Michael Halpern, owner of the Southernmost House, said he and city staff had been working for more than 10 years to revitalize 1400 Duval, which is currently occupied by a Dumpster and seaweed. Along with others, such as Matt Babich of the Southernmost Beach Café, Halpern proposed an open park area that includes a food truck and sidewalk cafes.

“Whenever you move forward on a project like this, to do something good for the city, you invariably get savagely attacked,” said Halpern, as he addressed the dais.

Halpern was citing many of the negative comments, mostly anonymous, he had read or received over the past several months. Yet more than 15 in attendance spoke in favor of Halpern, with most arguing that something needed to be done to revitalize the “deplorable” end of Duval. 

Citizens who signed up to weigh in on the item were asked to stand at 8:08 p.m. At that time, more than 25 people stood, more than half the room, and by 10:56 p.m. the last speaker was stepping away from the podium. 
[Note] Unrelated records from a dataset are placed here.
(* ===== verification/Prelude.v ===== *)
(** * Verification of the vehicle agent

    The agent (src/src) sits between a fleet gateway and Autoware: it takes trip requests over a
    gRPC stream, turns them into routes on a lane map, drives Autoware through them, reports the
    progress back, and publishes what the vehicle sees and does on Zenoh topics.  This library
    models its C++ as executable definitions over explicit state and proves what each part
    promises.  This file holds what all others share: record update, the exception and effect
    monad, its weakest preconditions, machine integers, transition sequences and tactics.

    ** Parts of the program, and where they are modelled

    - Language and libraries.  [Ieee]: double and float as the Standard Library's executable IEEE
      754 numbers, round to nearest even and no contraction.  [CppStd]: std::stoll,
      std::to_string, paths, clocks.  [RosMsgs]: the ROS messages, with the constants of their
      packages as a class.  [Frames]: src/proto/vehicle_frame.proto.
    - Lane map (src/map_routes).  [MapProjector]: map_config.yaml.  [LaneletMap]: loading,
      searches, the lane cache and projection; a pointer into the cache is an index.
      [Geometry]: the arithmetic of the projection, over a class of number operations; the map
      uses it with doubles.
      [RouteMap] is the interface the trip logic uses; [LaneletMapFacts] proves that the map
      implements it and [MapComponents] treats the flood fill of debugConnectedComponents.
      [MapDebug]: the three debug functions, as the lines they log.
    - Trip logic (src/gateway_bridge).  [TripTypes]: TripStates.h, TripStatus.h, TripTimings.h
      and the members of TripController.  [TripController]: every method of TripController.cc, as
      a computation over the controller and the map.
    - Node.  [AutowareController]: the strand as a queue of posted handlers; every public method
      posts one and [run_next] runs the first.
    - Gateway stream.  [Providers]: the provider interfaces as classes and the adapters as
      instances.  [StreamClient]: the queue, the reconnect loop and the reader, writer and
      watchdog threads of VehicleGatewayStreamClient.h as steps that may interleave in any order.
    - Bridges.  [Bridge]: strand, timer, counter and shutdown, written once over the class
      [BridgeOps]; [ClusterBridge], [PlanningBridge], [TripBridge], [PerceptionBridge] and
      [LocationBridge] are its instances, with the handlers, conversions and frames of their
      source files.
    - Application (src/AutowareApp.cpp).  [App]: the node, the stream client and the location
      bridge, joined by the closures of startAutowareApp.  [Agent]: [App] with the four frame
      bridges, the sharing of their state, and stopAutowareApp.  [Zenoh]: the session, the
      publishers and the broadcasts (zenoh_publisher.h).
    - Process.  [Main]: main.cc, the signal, the ROS thread and its join, with every other thread
      interleaved.  [Ownership]: the shared pointers among the agent's objects, and what the
      return of startAutowareApp and the reset of the handles destroy.
      [SharedState]: the handlers of threads that share members, with every access a step.

    A component's state is a record with the members of the class; a method is a computation
    [M State Output A] that may throw, and what it publishes, calls back or sends is its output.
    Some objects are shared between threads.  The cluster bridge's state is read by the adapters
    under its mutex, and between its handlers otherwise.  The controller's status is copied without
    a lock by the trip bridge and the location bridge at their ticks: what the copy holds is an
    argument of the tick, and theorems say in so many words when they take it to be the status of
    that moment.  The stream client's pointers
    to the eta and location adapters are options: startAutowareApp returns with both destroyed, and
    following one of them then throws [UndefinedBehaviour].

    ** What the theorems show

    - The trip controller ([TripTheorems], from [TripRules], [TripInvariant], [TripProtocol],
      [TripQueries], [TripLiveness], [TripEta], [TripJourney]): no exception escapes a handler in
      any reachable state; the controller refines an abstract state machine; what it holds in each
      phase; a query is answered once, with the measured distances and durations, and ends; a trip
      is driven to its completion; which commands are refused and what a refusal changes.
      [TripPacing]: how often it repeats itself while it waits in a state.
    - The lane map ([MapTheorems]): without a local offset the searches return the nearest
      admissible lane (with one they need not), pointers handed out stay valid.
      [GeometryTheorems]: but for rounding, projection returns the nearest point of the line; it is
      proved with the arithmetic of [Geometry] instantiated by the real numbers of the Standard
      Library.  [MapDebugTheorems]: the diagnoses end, the connected components partition the
      roads, the tables list the lanelets that reach most and least.
    - The node ([NodeTheorems], from [NodeFacts]): commands are answered in order and no call twice,
      queries when the trip controller is done with them, and the trip controller inside the node
      is the controller run on its inputs.
    - The stream ([StreamTheorems]): events leave in the order they were reported, a connection
      loses at most one and two seconds separate connections, a dead connection is replaced, when
      the watchdog cancels.
    - The bridges ([BridgeFacts], [BridgeTheorems], [ClusterFrames], [FrameTheorems]): a frame
      shows the newest message of every topic under consecutive numbers, the next frame shows all
      that has arrived, when shutdown returns; then what each kind of frame shows.
    - The whole ([AppTheorems], [AppReports], [AgentTheorems], [Adapters], [ZenohTheorems]): how
      the events of the node are reported to the gateway, up to the first undefined reaction; trip
      frames show the copy of the status their tick made; a subscriber receives the frames of its
      bridge in order; however the threads interleave, an action has undefined behaviour just when
      it answers a query successfully, through the dangling eta adapter, and so a defined execution
      begins no trip; stopAutowareApp can hang.
    - The process ([MainTheorems], from [AgentParts] and [AgentKeeps]; [OwnershipTheorems]): main
      returns only with the threads ended, and can return from every state it polls in; the
      adapters die with startAutowareApp, while some objects keep each other alive for ever.
      [SharedTheorems]: what is read under the cluster bridge's mutex is whole; the request id of
      an estimate, written without it, can belong to another request, and the copy of the status,
      read without a lock, can be torn.

    [Fixture], [TripWitnesses], [AgentWitnesses], [BridgeWitnesses], [BridgedWitnesses] and
    [MainWitnesses] evaluate the theorems on a small map, one clock, the documented message
    constants and a merge sort.

    ** Parameters, bounds and assumptions

    - Parameters, as classes with their documented laws where any are used: Lanelet2 and libm
      ([Lanelet2], [Lanelet2Laws]: distinct 64-bit ids, reachable sets inside the layer), yaml-cpp
      ([YamlCpp], [YamlLaws]), the message constants ([AutowareMsgs]: the labels of one switch are
      distinct), the clocks ([Clocks]: the steady clock does not go back), the point cloud library
      ([Pcl]), the serializers ([Serializers]), and the order std::sort gives equal elements
      ([StdSort]: it permutes and sorts).  The answers of ROS, gRPC and the transform tree are
      arguments of the steps.
    - An asio strand runs its handlers one at a time in the order they were posted, and cancelling
      a timer whose wait has expired has no effect on the handler already queued.
    - initialize is called once, by startAutowareApp.  The closures an event triggers run with the
      step that emits it.
    - Loops over lists are structural.  The flood fill gets one unit of fuel more than the layer
      has lanelets and is proved to end within it; std::to_string gets twenty digits, enough for
      64 bits, and to be read back by std::stoll unchanged.
    - Counters have the width of their type: frame numbers are modulo 2^64, object counts modulo
      2^32.  The integers of messages are those of their fields.

    ** Not modelled

    - Logging, except the lines of the node's state changes and of the application's errors.
    - The network behind the Zenoh session, the protobuf encoding and gRPC itself: input and
      output of libraries.
    - The destructors of the bridges, which only call shutdown again; the names and queue sizes of
      the ROS topics.
    - What happens after undefined behaviour: an execution goes on as if the rest of the handler
      had been skipped, and the theorems about it say no more than that.
    - Memory-model effects.  Outside [SharedState] a handler is one step and what threads share is
      read between handlers, the unlocked copies of the status excepted; in [SharedState] a member
      is read or written at once, although a data race is undefined behaviour in C++. *)

From stdpp Require Export prelude strings list.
In the end, the commission voted 5-2 in favor of the project, with commissioners Sam Kaufman and Jimmy Weekley dissenting. Kaufman and Weekley argued the project not only restricted the public nature of city parks, but it also leaned in favor of privatized business.

However, plans for the project will now move forward, although the park will be subject to guidelines and rules similar to those in place at other Key West parks, including hours of operation.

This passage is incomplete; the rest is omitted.